Auto Loader features
AL is a boost over Spark Structured Streaming, supporting several additional benefits and solutions including:
- Databricks Runtime only Structured Streaming cloudFiles source
- Schema drift, dynamic inference, and evolution support
- Ingests data via JSON, CSV, PARQUET, AVRO, ORC, TEXT, and BINARYFILE input file formats
- Integration with cloud file notification services (i.e. Amazon SQS/SNS)
- Optimizes directory list mode scanning performance to discover new files in cloud storage (i.e. AWS, Azure, GCP, DBFS)
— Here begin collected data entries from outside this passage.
(* ===== verification/Confined.v ===== *)
(** * Statements that stay outside a part of the memory

    [wp] says what holds after a statement that does not panic; [owned] that a
    place holds a value whose memory is outside of a protected set of blocks, so
    that what is reached through it may be written to without touching them. *)

From S2P Require Import Prelude Names Memory Ownership GoTypes DeepCopy CopyTemplate.
Local Open Scope string_scope.
Local Open Scope list_scope.

(** ** Weakest preconditions *)

(** The statement does not panic, and if it does not report an error either, [Q]
    holds of its result. *)
Definition wp {A} (m : M A) (Q : A → memory → Prop) (h : memory) : Prop :=
  match m h with Ok (a, h') => Q a h' | Err _ => True | Panics | Diverges => False end.

Lemma wp_ret {A} (a : A) Q h : Q a h → wp (mret a) Q h.
Proof. done. Qed.
Lemma wp_then {A B} (m : M A) (f : A → M B) Q h : wp m (λ a h', wp (f a) Q h') h → wp (m ≫= f) Q h.
Proof. unfold wp, mbind, M_bind. by destruct (m h) as [[a h']| | |]. Qed.
Lemma wp_bind_assoc {A B C} (m : M A) (f : A → M B) (g : B → M C) Q h :
  wp (m ≫= f) (λ b h', wp (g b) Q h') h → wp (a ← m; b ← f a; g b) Q h.
Proof. unfold wp, mbind, M_bind. destruct (m h) as [[a h']| | |]; try done. by destruct (f a h') as [[b h'']| | |]. Qed.
Lemma wp_post {A} (m : M A) (Q R : A → memory → Prop) h : wp m Q h → (∀ a h', Q a h' → R a h') → wp m R h.
Proof. unfold wp. destruct (m h) as [[a h']| | |]; auto. Qed.
Lemma wp_load r Q h v : read h r = Some v → Q v h → wp (load r) Q h.
Proof. intros Hr. unfold wp. by rewrite (run_load _ _ _ Hr). Qed.
Lemma wp_store r x Q h h' : write h r x = Some h' → Q () h' → wp (store r x) Q h.
Proof. intros Hw. unfold wp. by rewrite (run_store _ _ _ _ Hw). Qed.
Lemma wp_assign out in_ Q h v h' : read h in_ = Some v → write h out v = Some h' → Q () h' → wp (assign out in_) Q h.
Proof. intros Hr Hw. unfold wp. by rewrite (run_assign _ _ _ _ _ Hr Hw). Qed.
Lemma wp_alloc b Q h : (∀ l, l ∉ dom h → Q l (<[l := b]> h)) → wp (alloc b) Q h.
Proof. intros HQ. unfold wp. destruct (run_alloc b h) as (l & -> & Hl & _). by apply HQ. Qed.
Lemma wp_new_var v Q h : (∀ l, l ∉ dom h → Q (var_ref l) (<[l := Cells [v]]> h)) → wp (new_var v) Q h.
Proof. intros HQ. apply wp_then, wp_alloc. intros l Hl. by apply wp_ret, HQ. Qed.
Lemma wp_wrap {A} s (m : M A) Q h : wp m Q h → wp (λ h, wrap s (m h)) Q h.
Proof. unfold wp, wrap. by destruct (m h) as [[a h']| | |]. Qed.

#[export] Hint Resolve wp_ret : go.

Lemma read_var h l v : h !! l = Some (Cells [v]) → read h (var_ref l) = Some v.
Proof. unfold read. simpl. by intros ->. Qed.
Lemma write_var h l v x : h !! l = Some (Cells [v]) → write h (var_ref l) x = Some (<[l := Cells [x]]> h).
Proof. unfold write. simpl. by intros ->. Qed.
Lemma fresh_sub (h : memory) l b : l ∉ dom h → h ⊆ <[l := b]> h.
Proof. intros Hl. apply insert_subseteq. by apply not_elem_of_dom. Qed.

(** ** Owned values *)

Fixpoint field_type (f : string) (ts : list (string * gotype)) : option gotype :=
  match ts with [] => None | (g, t) :: ts => if String.eqb f g then Some t else field_type f ts end.

Lemma typed_field h f t ts fs :
  field_type f ts = Some t → all2 (λ '(f, t) '(g, x), f = g ∧ well_typed t h x) ts fs →
  ∃ x, field_of f fs = Some x ∧ well_typed t h x ∧
    footprint t h x ⊆ ⋃ (zip_with (λ '(_, t) '(_, x), footprint t h x) ts fs).
Proof.
  revert fs. induction ts as [|[g u] ts IH]; intros [|[k y] fs]; simpl; try done.
  intros Hf [[<- Hy] Hfs]. destruct (String.eqb f g); [injection Hf as ->; exists y; set_solver|].
  destruct (IH fs Hf Hfs) as (x & Hx & Hw & Hs). exists x. set_solver.
Qed.

Section Owned.
Context (K : gset loc).

(** A value outside of the protected blocks, and a place that holds one. *)
Definition apart (t : gotype) (h : memory) (v : val) : Prop := well_typed t h v ∧ footprint t h v ## K.
Definition owned (t : gotype) (h : memory) (r : ref) : Prop := ∃ v, read h r = Some v ∧ apart t h v.

Lemma apart_mono t h h' v : h ⊆ h' → apart t h v → apart t h' v.
Proof. intros Hs [Hw Hf]. destruct (kept_sub t h h' v Hw Hs) as (_ & Hf' & Hw'). split; [by apply Hw'|by rewrite Hf']. Qed.
Lemma owned_mono t h h' r : h ⊆ h' → owned t h r → owned t h' r.
Proof. intros Hs (v & Hr & Hv). exists v. split; [by eapply read_mono|by eapply apart_mono]. Qed.

Lemma owned_field f t ts h r : owned (TStruct ts) h r → field_type f ts = Some t → owned t h (field_ref f r).
Proof.
  intros (v & Hr & (fs & -> & Hfs) & Hd) Hf. destruct (typed_field h f t ts fs Hf Hfs) as (x & Hx & Hw & Hs).
  exists x. split; [by rewrite (read_field _ _ _ _ Hr)|]. split; [done|]. simpl in Hd. set_solver.
Qed.

Lemma owned_new t h l v : apart t h v → l ∉ dom h → owned t (<[l := Cells [v]]> h) (var_ref l).
Proof.
  intros Hv Hl. exists v. split; [by apply read_var, lookup_insert_eq|].
  eapply apart_mono; [by apply fresh_sub|done].
Qed.

Lemma apart_elem t h b off n i x :
  apart (TSlice t) h (VSlice b off n) → window h b off n !! i = Some x → apart t h x.
Proof.
  intros [[?|(b' & off' & n' & vs & [= <- <- <-] & _ & _ & Hall)] Hd] Hx; [done|]. rewrite all_Forall, Forall_lookup in Hall.
  split; [by eapply Hall|]. simpl in Hd. apply list_elem_of_lookup_2 in Hx.
  intros l Hl Hk. apply (Hd l); [|done]. apply elem_of_union_r. by eapply elem_of_fmap_union.
Qed.

Lemma owned_elem t h r b off n i :
  read h r = Some (VSlice b off n) → (i < n)%nat → owned (TSlice t) h r → owned t h (Ref b (off + i) []).
Proof.
  intros Hr Hi (v & Hr' & Hv). rewrite Hr in Hr'. injection Hr' as <-. pose proof Hv as Hv'.
  destruct Hv' as [[?|(b' & off' & n' & vs & [= <- <- <-] & Hb & Hlen & _)] _]; [done|].
  destruct (lookup_lt_is_Some_2 vs (off + i)) as [x Hx]; [lia|]. exists x.
  split; [unfold read; simpl; by rewrite Hb, Hx|]. eapply apart_elem; [exact Hv|].
  unfold window. rewrite Hb. rewrite lookup_take_lt by done. rewrite lookup_drop. exact Hx.
Qed.

Lemma apart_entry t h b m key x :
  apart (TMap t) h (VMap b) → h !! b = Some (Table m) → m !! key = Some x → apart t h x.
Proof.
  intros [[?|(b' & m' & [= <-] & Hb & Hall)] Hd] Hm Hx; [done|]. rewrite Hb in Hm. injection Hm as ->.
  assert (x ∈ (map_to_list m).*2) as Hin by (apply list_elem_of_fmap; exists (key, x); split; [done|by apply elem_of_map_to_list]).
  rewrite all_Forall, Forall_forall in Hall. split; [by apply Hall|]. simpl in Hd. rewrite Hb in Hd.
  intros l Hl Hk. apply (Hd l); [|done]. apply elem_of_union_r. by eapply elem_of_fmap_union.
Qed.

(** *** Reading them *)

Lemma wp_load_owned t r Q h :
  owned t h r → (∀ v, read h r = Some v → apart t h v → Q v h) → wp (load r) Q h.
Proof. intros (v & Hr & Hv) HQ. eapply wp_load; [exact Hr|by apply HQ]. Qed.

Lemma wp_deref t r Q h :
  owned (TPtr t) h r → read h r ≠ Some VNil → (∀ r', owned t h r' → Q r' h) → wp (deref r) Q h.
Proof.
  intros (v & Hr & [Hw Hd]) Hn HQ. destruct Hw as [->|(r' & x & -> & Hx & Hw)]; [done|]. unfold wp.
  rewrite (run_deref _ _ _ Hr). apply HQ. exists x. split; [done|]. split; [done|]. simpl in Hd. rewrite Hx in Hd. set_solver.
Qed.

Lemma wp_len t r Q h :
  owned (TSlice t) h r → (∀ n, (∀ i, (i < n)%nat → ∃ b off, read h r = Some (VSlice b off n)) → Q n h) → wp (len r) Q h.
Proof.
  intros (v & Hr & [Hw Hd]) HQ. apply wp_then. eapply wp_load; [exact Hr|].
  destruct Hw as [->|(b & off & n & vs & -> & _)]; apply wp_ret, HQ; intros i Hi; [lia|eauto].
Qed.

Lemma wp_elem t r b off n i Q h :
  owned (TSlice t) h r → read h r = Some (VSlice b off n) → (i < n)%nat → (∀ e, owned t h e → Q e h) → wp (elem r i) Q h.
Proof.
  intros Ho Hr Hi HQ. unfold wp. rewrite (run_elem _ _ _ _ _ _ Hr Hi). by apply HQ, (owned_elem t h r b off n i).
Qed.
End Owned.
For further information please visit the official Databricks Auto Loader documentation.
Schema change scenarios
In this blog I will showcase a few examples of how AL handles schema management and drift scenarios using a public IoT sample dataset with schema modifications to showcase solutions. Schema 1 will contain an IoT sample dataset schema with all expected columns and expected data types. Schema 2 will contain unexpected changes to the IoT sample dataset schema with new columns and changed data types. The following variables and paths will be used for this demonstration along with Databricks Widgets to set your username folder.
%scala
dbutils.widgets.text("dbfs_user_dir", "your_user_name") // widget for account email
val userName = dbutils.widgets.get("dbfs_user_dir")
val rawBasePath = s"dbfs:/user/$userName/raw/"
val repoBasePath = s"dbfs:/user/$userName/repo/"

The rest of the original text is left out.